As if board spying, sex harassment claims, the tanking of their stock price, and a revolving door in the top executive’s office weren’t enough, Hewlett Packard now faces a threat to the one business that has reliably delivered for them over many years: their printers.
Researchers at Columbia University dropped a bombshell recently with the news that they had discovered a flaw in three of the company’s LaserJet printers that allowed the device’s firmware to be completely replaced, thus making it vulnerable to control by malicious hackers. With this kind of control, hackers could not only steal valuable user information, but cause damage (such as overheating) to the printer as well.
With its printer division generating over $6 billion a quarter in revenue, HP was clearly in no mood to let this story linger without a response.

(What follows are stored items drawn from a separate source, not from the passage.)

(** * PlotJuggler ingestion cores: a shallow embedding

    This development embeds, function by function, the parts of the
    PlotJuggler plugins that the ingestion specification talks about:

    - [StringSeries]  : plotjuggler_base/include/PlotJuggler/stringseries.h
    - [CSV]           : plotjuggler_plugins/DataLoadCSV/csv_parser.cpp
    - [Ws]            : plotjuggler_plugins/DataStreamWebsocketBridge/websocket_client.cpp
    - [WsConfig]      : plotjuggler_plugins/DataStreamWebsocketBridge/websocket_client_config.cpp
    - [WsDialog]      : plotjuggler_plugins/DataStreamWebsocketBridge/websocket_dialog.cpp

    [CSV] also holds what plotjuggler_plugins/DataLoadCSV/dataload_csv.cpp
    does around the parser: the header check, the delimiter of the dialog,
    the configuration it builds and the time axis it stores.

    C++ [std::string] is [string]; [char] is [ascii]; [std::vector] is [list];
    [std::unordered_map], [QHash] and [std::set] are stdpp's [gmap] / [gset];
    unsigned machine integers are [Z] or [N] with the wrap-around written out. *)

From Stdlib Require Import ZArith Lia List Bool Ascii String DecimalString.
From Stdlib Require Import Strings.Byte.
From Stdlib Require DecimalNat.
From stdpp Require Import base decidable option list gmap strings.

Import ListNotations.
Local Open Scope string_scope.
Local Open Scope list_scope.

(* ===================================================================== *)
(** * StringSeries (stringseries.h, string_dict_index.h)                  *)
(* ===================================================================== *)

Module StringSeries.
Lemma wg_kept_PathExists (E : Env) (path : string) :
  wg_kept (PathExists E path).
Proof.
  apply wg_kept_pure. intros s. unfold PathExists, os_Stat, bind, ret.
  repeat case_match; simplify_eq; done.
Qed.

Lemma wg_kept_pair (E : Env) (pwd version arch : string) :
  wg_kept (ImagePrepare_pair E pwd version arch).
Proof.
  unfold ImagePrepare_pair.
  apply wg_kept_bind; [by apply wg_kept_pure|]. intros err.
  apply wg_kept_bind; [destruct err; by apply wg_kept_pure|]. intros _.
  apply wg_kept_bind; [apply wg_kept_fetch_if_absent|]. intros _.
  apply wg_kept_bind; [apply wg_kept_fetch_if_absent|]. intros _.
  apply wg_kept_bind.
  { apply wg_kept_pure. intros s. unfold wg_Wait. by destruct (decide _). }
  intros _. apply wg_kept_bind.
  { apply wg_kept_pure. intros s. apply quiet_verify_checksum. }
  intros _. unfold ensure_rootfs.
  apply wg_kept_bind; [apply wg_kept_PathExists|].
  intros [isExist [stat|]]; [by intros ? ? ? ? ?|].
  destruct (negb (String.eqb (GOOS E) "linux")); [by intros ? ? ? ? ?|].
  destruct (negb isExist); [apply wg_kept_derive_rootfs | by apply wg_kept_pure].
Qed.
(** * OpenLCH inference dashboard: the rolling buffers of [plot_dashboard]

    A shallow embedding of [src/inference/dashboard.py].  The closure
    [update] owns seven Python lists (the rolling buffers), reads a
    multiprocessing queue and redraws three matplotlib charts.  Python
    values are embedded as [pyval]; Python floats are embedded as
    rationals [Q] (finite floats, exact arithmetic), so the order
    comparisons of the pruning loop are the ones on [Q].  Exceptions are
    explicit: every step returns a [result] together with the state it
    left behind, because the lists are mutated in place. *)

From Stdlib Require Import String Ascii QArith Qminmax List Sorted Bool Arith Lia Lqa.
Import ListNotations.

Local Open Scope string_scope.
Local Open Scope Q_scope.

(** ** Python values and exceptions *)

#[warnings="-register-all"]
Inductive pyval : Type :=
| PyNum (q : Q)
| PyStr (s : string)
| PySeq (items : list pyval)
| PyNone.

Inductive exn : Type :=
| TypeError (msg : string)
| ValueError (msg : string)
| IndexError (msg : string).

Inductive result (A : Type) : Type :=
| Ok (a : A)
| Raise (e : exn).

Arguments Ok {A} a.
Arguments Raise {A} e.

(** Iterating a value, as tuple unpacking does: tuples and lists give
    their items, a string gives its one-character strings, numbers and
    [None] are not iterable. *)
Definition py_iter (v : pyval) : result (list pyval) :=
  match v with
  | PySeq items => Ok items
  | PyStr s => Ok (map (fun c => PyStr (String c EmptyString)) (list_ascii_of_string s))
  | PyNum _ | PyNone => Raise (TypeError "cannot unpack non-iterable object")
  end.

(** [a, b = v] *)
Definition unpack2 (v : pyval) : result (pyval * pyval) :=
  match py_iter v with
  | Raise e => Raise e
  | Ok [a; b] => Ok (a, b)
  | Ok (_ :: _ :: _ :: _) => Raise (ValueError "too many values to unpack (expected 2)")
  | Ok _ => Raise (ValueError "not enough values to unpack (expected 2)")
  end.

(** [a, b, c = v] *)
Definition unpack3 (v : pyval) : result (pyval * pyval * pyval) :=
  match py_iter v with
  | Raise e => Raise e
  | Ok [a; b; c] => Ok (a, b, c)
  | Ok (_ :: _ :: _ :: _ :: _) => Raise (ValueError "too many values to unpack (expected 3)")
  | Ok _ => Raise (ValueError "not enough values to unpack (expected 3)")
  end.

(** [v == 'literal'] *)
Definition py_eq_str (v : pyval) (literal : string) : bool :=
  match v with
  | PyStr s => String.eqb s literal
  | _ => false
  end.

(** [v[i]] *)
Definition py_getitem (v : pyval) (i : nat) : result pyval :=
  match v with
  | PySeq items =>
      match nth_error items i with
      | Some x => Ok x
      | None => Raise (IndexError "index out of range")
      end
  | PyStr s =>
      match nth_error (list_ascii_of_string s) i with
      | Some c => Ok (PyStr (String c EmptyString))
      | None => Raise (IndexError "string index out of range")
      end
  | PyNum _ | PyNone => Raise (TypeError "object is not subscriptable")
  end.

(** ** The rolling buffers *)

Definition max_time_window : Q := 1.

Record buffers : Type := mkBuffers {
  time_data : list pyval;
  freq_data : list pyval;
  position_time : list pyval;
  positions : list pyval;
  desired_positions : list pyval;
  velocity_time : list pyval;
  velocities : list pyval
}.

Definition empty_buffers : buffers := mkBuffers [] [] [] [] [] [] [].

Definition set_frequency (ta fd : list pyval) (b : buffers) : buffers :=
  mkBuffers ta fd (position_time b) (positions b) (desired_positions b)
            (velocity_time b) (velocities b).

Definition set_positions (ta p dp : list pyval) (b : buffers) : buffers :=
  mkBuffers (time_data b) (freq_data b) ta p dp (velocity_time b) (velocities b).

Definition set_velocities (ta v : list pyval) (b : buffers) : buffers :=
  mkBuffers (time_data b) (freq_data b) (position_time b) (positions b)
            (desired_positions b) ta v.

(** ** [prune_data] *)

(** The loop test [(current_time - time_array[0]) > max_time_window];
    the subtraction raises on a timestamp that is not a number. *)
Definition too_old (current_time : Q) (t0 : pyval) : result bool :=
  match t0 with
  | PyNum t => Ok (negb (Qle_bool (current_time - t) max_time_window))
  | _ => Raise (TypeError "unsupported operand type(s) for -")
  end.

(** [for data_array in data_arrays: data_array.pop(0)]; the arrays
    before an empty one are already popped when [pop] raises. *)
Fixpoint pop_front_each (data_arrays : list (list pyval))
  : result unit * list (list pyval) :=
  match data_arrays with
  | [] => (Ok tt, [])
  | [] :: others => (Raise (IndexError "pop from empty list"), [] :: others)
  | (_ :: rest) :: others =>
      let '(r, others') := pop_front_each others in (r, rest :: others')
  end.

They quickly issued a statement which flatly denied the possibility that their printers could double as flame-throwing grills, while also blasting the stories surrounding the university’s study as “sensational and inaccurate.”
To cap HP’s run of back luck, last week a New York customer marched into a district court in San Jose, CA and filed a lawsuit claiming that HP sold their printers while knowing full well that they suffered from the security flaws uncovered by Columbia.
Lost in all of the hue and cry over this latest threat has been the fact that as printers have become more sophisticated, their vulnerability to this kind of hacking was not exactly a state secret. At the annual “Black Hat” hackers convention held each summer in Las Vegas, presentations and demos on printer security flaws have become fairly routine. And going back as 2007, Computerworld thoroughly documented how networked printers were being rolled out with major security issues.
In the Computerworld report, IT security expert Michael Rossman was quoted as saying that printers are “interacting with the network just like any Window-based system. They need to be secured.” Five years later, what was described then has become even more important now.